Crosby was adept at framing his ideas in simple lists. Let’s start with his Four Absolutes of Quality Management:

  • Quality means conformance to requirements, not goodness.
  • Quality is achieved by prevention, not appraisal.
  • Quality has a performance standard of Zero Defects, not acceptable quality levels.
  • Quality is measured by the Price of Nonconformance, not indexes.

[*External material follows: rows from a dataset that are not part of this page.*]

(** * Terraform resource import script: a shallow embedding

    Model of [imports/import_resources.py].  The script talks to three
    external parties: the [terraform] executable (through
    [subprocess.run]), the AWS API (through [boto3]) and the terminal
    (through [print]).  Every external call is recorded in a trace, and
    the answer of the outside world to a call is an arbitrary function of
    the calls made so far, so that a statement quantified over the
    environment covers every possible run.

    Python [str] values are Rocq strings; their characters are read as
    the code points U+0000 to U+00FF. *)

From Stdlib Require Import String Ascii List Bool Arith ZArith Lia.
Import ListNotations.
Local Open Scope string_scope.

(** ** Python strings *)

Module PyStr.

(** [str.isspace] for one character, restricted to code points below 256. *)
Definition isspace (c : ascii) : bool :=
  let n := nat_of_ascii c in
  (((9 <=? n) && (n <=? 13)) || ((28 <=? n) && (n <=? 32))
   || (n =? 133) || (n =? 160))%nat.

(** [str.lower] for one character, restricted to code points below 256. *)
Definition lower_char (c : ascii) : ascii :=
  let n := nat_of_ascii c in
  if (((65 <=? n) && (n <=? 90))
      || ((192 <=? n) && (n <=? 214))
      || ((216 <=? n) && (n <=? 222)))%nat
  then ascii_of_nat (n + 32) else c.

Fixpoint lower (s : string) : string :=
  match s with
  | EmptyString => EmptyString
  | String c s' => String (lower_char c) (lower s')
  end.

Fixpoint lstrip_with (p : ascii -> bool) (s : string) : string :=
  match s with
  | EmptyString => EmptyString
  | String c s' => if p c then lstrip_with p s' else s
  end.

Fixpoint rev_append (s acc : string) : string :=
  match s with
  | EmptyString => acc
  | String c s' => rev_append s' (String c acc)
  end.

Definition rev (s : string) : string := rev_append s EmptyString.

Definition rstrip_with (p : ascii -> bool) (s : string) : string :=
  rev (lstrip_with p (rev s)).

Definition strip_with (p : ascii -> bool) (s : string) : string :=
  rstrip_with p (lstrip_with p s).

(** [s.strip()] *)
Definition strip (s : string) : string := strip_with isspace s.

(** [s.strip(chars)] *)
Definition strip_chars (chars : list ascii) (s : string) : string :=
  strip_with (fun c => existsb (Ascii.eqb c) chars) s.

(** [s.startswith(p)] *)
Definition startswith (s p : string) : bool := String.prefix p s.

(** [sep.join(parts)] *)
Definition join (sep : string) (parts : list string) : string :=
  String.concat sep parts.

In Quality is Free, Crosby set out fourteen steps to creating quality:

  1. Management commitment to quality improvement.
  2. Quality improvement team with representatives from each department or function.
  3. Quality measurement to determine the status of quality throughout the company.
  4. Determine the cost of quality to discover where action  to correct a defect will result in greater profitability.
  5. Quality awareness for all employees, about the cost of defects to the company.
  6. Corrective action should become a habit.
  7. Establish an ad-hoc committee for the Zero Defects Programme to communicate and that everyone should do things right first time.
  8. Supervisor training on the 14 steps.
  9. Zero Defects Day – when supervisors explain the programme to their people and make a lasting impression.
  10. Goal setting – usually, 30, 60, and 90-day goals.
  11. Remove the causes of error.
  12. Recognise those who meet their goals or perform outstanding acts with a non-financial prize or award.
  13. Quality Councils: regular meetings of quality professionals and team-leaders, to discuss improvements.
  14. Do it over again: During a typical 12-18 month programme, much of the learning will dissipate. So re-start the programme afresh with a new  Zero Defects Day.

Quality without Tears

Crosby went further. In his 1984 book, Quality without Tears, he mooted the idea of a ‘quality vaccination serum’ – a culture of quality, built on:

  • Integrity – from the CEO down
  • Systems – to measure conformance, educate  employees and suppliers, enact corrective action, and make defect prevention into a routine.
  • Communications – of problems, progress, and  achievement.
  • Operations – to test and demonstrate procedures, products and systems before they are implemented, and then continual re-evaluation.
  • Policies – clear, unambiguous policies that put quality first.